The aim of the UCSF Cross Cultural Competency lecture series is to enhance the ability of physicians to meet the needs of a diverse patient population. Acknowledging the Syrian crisis and the health needs of the community, the discussion was about the cross cultural competency with the Syrian Refugee population here in Fresno. I have been involved in connecting the Syrian refugees with the health care services in Fresno and have had direct contact with them enough to identify some key points for the health care providers to be familiar with.
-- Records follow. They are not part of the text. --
(* ===== verification/RoundRobin.v ===== *)
(** * Round-robin selection

    Models [RoundRobinRandomImprove/roundRobin.ts].  The loop over
    [tokensRemaining.entries()] is an iterator over an array that shrinks
    while it is iterated, so removing a token makes the iterator step over the
    next one.  [draw i n] is the value of [Math.floor(random() * n)] at the
    [i]-th call of the injected random source. *)

From S2P Require Import Prelude JsRuntime Values Selection.

(** ** Random draws *)

Class Random := draw : nat -> Z -> Z.

(** [random()] lies in the half-open unit interval. *)
Class RandomLaws `{Random} : Prop := draw_range i n : 0 < n -> 0 <= draw i n < n.

(** ** Arrays *)

(** [array.indexOf(x)], by reference. *)
Fixpoint indexOf (l : list Utxo) (x : Utxo) : Z :=
  match l with
  | [] => -1
  | y :: l' => if ref y =? ref x then 0 else let i := indexOf l' x in if i =? -1 then -1 else i + 1
  end.

(** [array.splice(start, 1)]: a negative start counts from the end. *)
Definition splice1 {A} (l : list A) (start : Z) : list A :=
  let i := Z.to_nat (if start <? 0 then Z.max 0 (zlen l + start) else start) in
  take i l ++ drop (S i) l.

(** ** The algorithm *)

Definition improvesSelection (utxoAlreadySelected : list Utxo) (inp : Utxo) (minimumTarget : Z)
    (getQuantity : list Utxo -> Z) : bool :=
  let oldQuantity := getQuantity utxoAlreadySelected in
  if oldQuantity <? minimumTarget then true
  else
    let newQuantity := oldQuantity + getQuantity [inp] in
    let idealTarget := 2 * minimumTarget in
    let newDistance := BigIntMath.abs (idealTarget - newQuantity) in
    let oldDistance := BigIntMath.abs (idealTarget - oldQuantity) in
    newDistance <? oldDistance.

Record Token : Set := {
  filterUtxo : list Utxo -> list Utxo;
  getTotalSelectedQuantity : list Utxo -> Z;
  minimumTarget : Z
}.

Definition assetToken (outs : list TxOut) (it : ImplicitTokens) (id : AssetId) : Token :=
  let implicitInput := inputTokens it id in
  let implicitSpend := spendTokens it id in
  {| filterUtxo := filter (fun u => quantity (assets (value (txOut u))) id <> 0);
     getTotalSelectedQuantity := fun l => assetQuantitySelector id (utxoValues l) + implicitInput;
     minimumTarget := assetQuantitySelector id (outValues outs) + implicitSpend |}.

Definition coinToken (outs : list TxOut) (ic : ImplicitCoin) : Token :=
  {| filterUtxo := fun l => l;
     getTotalSelectedQuantity := fun l => getCoinQuantity (utxoValues l) + input ic;
     minimumTarget := getCoinQuantity (outValues outs) + deposit ic |}.

Definition listTokensWithin (ids : list AssetId) (outs : list TxOut) (iv : RequiredImplicitValue) : list Token :=
  (assetToken outs (implicitTokens iv) <$> ids) ++ [coinToken outs (implicitCoin iv)].

Section roundRobin.
Context `{Random}.

(** [Math.floor(random() * n)]. *)
Definition floorRandom (n : Z) : Sel Z := fun i => (Ok (draw i n), S i).

Record State : Set := {
  stSelected : list Utxo;
  stRemaining : list Utxo;
  tokensRemaining : list Token
}.

(** One turn of the [for] loop.  Reading past the end of [utxo] would yield
    [undefined]; no draw in range does. *)
Definition visit (tokenIdx : nat) (tk : Token) (s : State) : Sel State :=
  let dropToken := {| stSelected := stSelected s; stRemaining := stRemaining s;
                      tokensRemaining := splice1 (tokensRemaining s) (Z.of_nat tokenIdx) |} in
  let utxo := filterUtxo tk (stRemaining s) in
  if 0 <? zlen utxo then
    inputIdx ← floorRandom (zlen utxo);
    match utxo !! Z.to_nat inputIdx with
    | None => st_throw (TypeError "undefined is not iterable")
    | Some inp =>
        mret (if improvesSelection (stSelected s) inp (minimumTarget tk) (getTotalSelectedQuantity tk)
              then {| stSelected := stSelected s ++ [inp];
                      stRemaining := splice1 (stRemaining s) (indexOf (stRemaining s) inp);
                      tokensRemaining := tokensRemaining s |}
              else dropToken)
    end
  else mret dropToken.

(** [for (const [tokenIdx, token] of tokensRemaining.entries())]. *)
Fixpoint pass (fuel : nat) (tokenIdx : nat) (s : State) : Sel State :=
  match tokensRemaining s !! tokenIdx, fuel with
  | None, _ => mret s
  | Some _, O => st_fuel
  | Some tk, S fuel' => s' ← visit tokenIdx tk s; pass fuel' (S tokenIdx) s'
  end.

(** Every turn moves an input or drops a token. *)
Definition loopFuel (s : State) : nat := S (length (stRemaining s) + length (tokensRemaining s)).

(** [while (tokensRemaining.length > 0)]. *)
Fixpoint rounds (fuel : nat) (s : State) : Sel State :=
  match tokensRemaining s, fuel with
  | [], _ => mret s
  | _, O => st_fuel
  | _, S fuel' => s' ← pass (loopFuel s) O s; rounds fuel' s'
  end.

(** With nothing selected and nothing to select, [utxoRemaining[0]] is
    [undefined], and reading its value throws. *)
Definition roundRobinSelection (requiredUtxo available : list Utxo) (outs : list TxOut)
    (uniqueTxAssetIDs : list AssetId) (iv : RequiredImplicitValue) : Sel UtxoSelection :=
  let s := {| stSelected := requiredUtxo; stRemaining := available;
              tokensRemaining := listTokensWithin uniqueTxAssetIDs outs iv |} in
  s' ← rounds (loopFuel s) s;
  match stSelected s', stRemaining s' with
  | [], u :: rest => mret {| utxoSelected := [u]; utxoRemaining := rest |}
  | [], [] => st_throw (TypeError "undefined is not iterable")
  | sel, rest => mret {| utxoSelected := sel; utxoRemaining := rest |}
  end.
End roundRobin.

(** ** Facts *)

Module RoundRobinFacts.
Import ValuesFacts SelectionFacts.

(** *** Removing elements *)

Lemma splice1_at {A} (l1 l2 : list A) x i : i = zlen l1 -> splice1 (l1 ++ x :: l2) i = l1 ++ l2.
Proof.
  intros ->. unfold splice1, zlen. cbv zeta. rewrite (proj2 (Z.ltb_ge _ _)) by lia. rewrite Nat2Z.id.
  rewrite take_app_length. f_equal. change (S (length l1)) with (1 + length l1)%nat.
  rewrite Nat.add_comm, <- drop_drop, drop_app_length. done.
Qed.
I am a community health worker in the Syrian Program at Fresno Interdenominational Refugee Ministries (FIRM) and a Fellow at The American Friends Service Committee. The experience that I shared with the physicians was about the background of the Syrian culture and religion. There are currently 31 Syrian families who live in Fresno, five of them are asylum seekers and the others are from a variety of host countries; Jordan, Turkey, Lebanon, and Iraq. These refugee families came to the US through one of nice US based resettlement agencies which work closely with the United Nations High Commissioner for Refugees (UNHCR). We also discussed the effects of the Syrian Civil War on the Syrian population physically, psychologically, academically, and emotionally young and old. After the start of the civil war many families fled from Syria to Jordan and Turkey. The majority of those families fled to Jordan or Turkey and traveled between refugee camps, or stayed outside the camps or lived in small cities ,
Dr. Asim Abu-Baker is a clinical pharmacist with a background in Ambulatory Care and Internal Medicine. He has worked to introduce the Syrian families in Fresno to the health care system, namely, to the Clinica Sierra Vista Health Clinics. He shared with the audience common practices in the Muslim community regarding personal contact and communication between the two genders, contraception, end of life care, and the cultural perception of healthcare in general. He shared that the Muslim community is culturally diverse and that although it is important to be familiar with religious restrictions, it is important to know that individuals have various levels of adherence to the faith. With the month of Ramadan approaching, the audience was informed of the practice of fasting during this Muslim holy month and who is and is not required to fast. Since fasting may impact some illnesses, the providers need to know that this is a factor which may impact their patients’ health outcomes. Specific to the Syrian families in Fresno, we discussed their acceptance and reliance on western medicine. In addition, we discussed the impact of the Syrian Civil War on the mental health of refugees and asylum seekers. This issue will certainly have an impact on families years beyond resettlement and needs significant attention in the months and years to come.
We look forward to future collaborations with the UCSF Fresno Family Medicine program and hope to better serve the families with the assistance of these community providers.